Fourteen papers reporting the outcomes of 15 studies (n=2293; range: 13-582) were included. We found that MRI-US fusion targeted biopsies detect more clinically significant cancers (median: 33.3% vs 23.6%; range: 13.2-50% vs 4.8-52%) using fewer cores (median: 9.2 vs 37.1) compared with standard biopsy techniques, respectively. Some studies showed a lower detection rate of all cancer (median: 50.5% vs 43.4%; range: 23.7-82.1% vs 14.3-59%). MRI-US fusion targeted biopsy was able to detect some clinically significant cancers that would have been missed by using only standard biopsy (median: 9.1%; range: 5-16.2%). It was not possible to determine which of the two biopsy approaches led most to serious adverse events because standard and targeted biopsies were performed in the same session. Software-based MRI-US fusion targeted biopsy detected more clinically significant disease than visual targeted biopsy in the only study reporting on this outcome (20.3% vs 15.1%).

CONCLUSIONS

Software-based MRI-US fusion targeted biopsy seems to detect more clinically significant cancers deploying fewer cores than standard biopsy. Because there was significant study heterogeneity in patient inclusion, definition of significant cancer, and the protocol used to conduct the standard biopsy, these findings need to be confirmed by further large multicentre validating studies.

PATIENT SUMMARY

We compared the ability of standard biopsy to diagnose prostate cancer against a novel approach using software to overlay the images from magnetic resonance imaging and ultrasound to guide biopsies towards the suspicious areas of the prostate.

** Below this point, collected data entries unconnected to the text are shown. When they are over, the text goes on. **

Lemma blind_uncased cs :
  (forall c, cased c = true -> in_cset cs c = false) -> class_blind cs.
Proof.
  intros H a b S. destruct (folds_alike_cases a b S) as [->|[Ca Cb]];
    [reflexivity|].
  rewrite (H a Ca), (H b Cb). reflexivity.
Qed.

Lemma blind_space : class_blind [CSpace].
Proof.
  apply blind_uncased. intros c C. unfold in_cset. cbn [existsb in_citem].
  rewrite (cased_not_space c C). reflexivity.
Qed.

Lemma blind_digit : class_blind [CDigit].
Proof.
  apply blind_uncased. intros c C. unfold in_cset. cbn [existsb in_citem].
  rewrite (cased_not_decimal c C). reflexivity.
Qed.

Lemma blind_digit_dot : class_blind [CDigit; CChar (chr ".")].
Proof.
  apply blind_uncased. intros c C. unfold in_cset. cbn [existsb in_citem].
  rewrite (cased_not_decimal c C), (cased_other c (chr ".") C eq_refl).
  reflexivity.
Qed.

Lemma blind_any : class_blind [CAny].
Proof.
  intros a b S. destruct (folds_alike_cases a b S) as [->|[Ca Cb]];
    [reflexivity|].
  unfold in_cset. cbn [existsb in_citem].
  rewrite (cased_other a 0xA Ca eq_refl), (cased_other b 0xA Cb eq_refl).
  reflexivity.
Qed.

Lemma blind_colon_equal : class_blind [CChar (chr ":"); CChar (chr "=")].
Proof.
  apply blind_uncased. intros c C. unfold in_cset. cbn [existsb in_citem].
  rewrite (cased_other c (chr ":") C eq_refl), (cased_other c (chr "=") C eq_refl).
  reflexivity.
Qed.

Lemma blind_patterns p :
  In p [BOTTLE; XFER; WAN; RETRY] -> ignorecase p = true /\ blind (re p).
Proof.
  pose proof blind_space. pose proof blind_digit. pose proof blind_digit_dot.
  pose proof blind_any. pose proof blind_colon_equal.
  intros [<-|[<-|[<-|[<-|[]]]]]; (split; [reflexivity|]);
    cbn [re BOTTLE XFER WAN RETRY blind]; unfold xfer_size, xfer_dur, xfer_spd,
      two_digits, ws_star, digit_dot_plus, lazy_any; cbn [blind]; tauto.
Qed.

Lemma alike_sym s t : alike s t -> alike t s.
Proof.
  unfold alike. induction 1; constructor; auto.
  unfold folds_alike in *. congruence.
Qed.

Lemma alike_last p q w v :
  alike_before p q -> alike w v -> alike_before (last_char p w) (last_char q v).
Proof.
  intros B A. revert p q B. unfold last_char.
  induction A as [|a b w v S A IH]; intros p q B; [exact B|].
  cbn [fold_left]. apply IH. exact S.
Qed.

Lemma alike_word_at p q : alike_before p q -> is_word_at p = is_word_at q.
Proof.
  destruct p as [a|]; destruct q as [b|]; cbn [alike_before is_word_at];
    try tauto. apply is_word_alike.
Qed.

Lemma alike_head s t : alike s t -> alike_before (hd_error s) (hd_error t).
Proof. destruct 1; cbn [hd_error alike_before]; auto. Qed.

We found consistent findings showing the superiority of this novel targeted approach, although further high-quality evidence is needed to change current practice.

摘要

背景

目前,对有风险的男性前列腺癌的诊断标准依赖于经直肠超声引导的活检检测,这种检测对癌症的位置是盲测的。为了提高这一诊断方法的准确性,提出了一种基于软件的磁共振成像-超声(MRI-US)融合靶向活检方法。

目的

我们的主要目的是比较基于软件的 MRI-US 融合靶向活检与标准活检在检测临床显著前列腺癌方面的检出率。我们还比较了两种方法在检测所有癌症、采样效率和效率以及严重不良事件发生率方面的差异。我们还比较了不同靶向方法的结果。

证据采集

我们按照系统评价和荟萃分析报告的首选项目声明,于 2013 年 12 月对 PubMed/Medline、Embase(通过 Ovid)和 Cochrane 评价数据库进行了系统评价。使用质量评估诊断准确性研究-2 工具评估偏倚风险。

证据综合

纳入了 14 篇报告 15 项研究结果的论文(n=2293;范围:13-582)。我们发现,与标准活检技术相比,MRI-US 融合靶向活检使用更少的活检芯(中位数:9.2 与 37.1),可以检测到更多的临床显著癌症(中位数:33.3%与 23.6%;范围:13.2-50%与 4.8-52%)。一些研究显示,所有癌症的检出率较低(中位数:50.5%与 43.4%;范围:23.7-82.1%与 14.3-59%)。MRI-US 融合靶向活检能够检测到一些仅通过标准活检可能会遗漏的临床显著癌症(中位数:9.1%;范围:5-16.2%)。由于标准和靶向活检在同一时间段进行,因此无法确定哪种活检方法导致严重不良事件的发生率最高。在唯一报告这一结果的研究中,基于软件的 MRI-US 融合靶向活检检测到的临床显著疾病比基于视觉的靶向活检多(20.3%与 15.1%)。

结论

与标准活检相比,基于软件的 MRI-US 融合靶向活检似乎可以通过更少的活检芯检测到更多的临床显著癌症。由于纳入患者的异质性、显著癌症的定义以及标准活检的方案使用均存在显著差异,这些发现需要通过进一步的大型多中心验证研究加以证实。

患者总结

我们比较了标准活检诊断前列腺癌的能力与一种新的方法,即使用软件将磁共振成像和超声的图像叠加起来,以引导活检针到达前列腺的可疑区域。我们发现了一致的发现,表明这种新的靶向方法具有优越性,尽管需要进一步的高质量证据来改变当前的实践。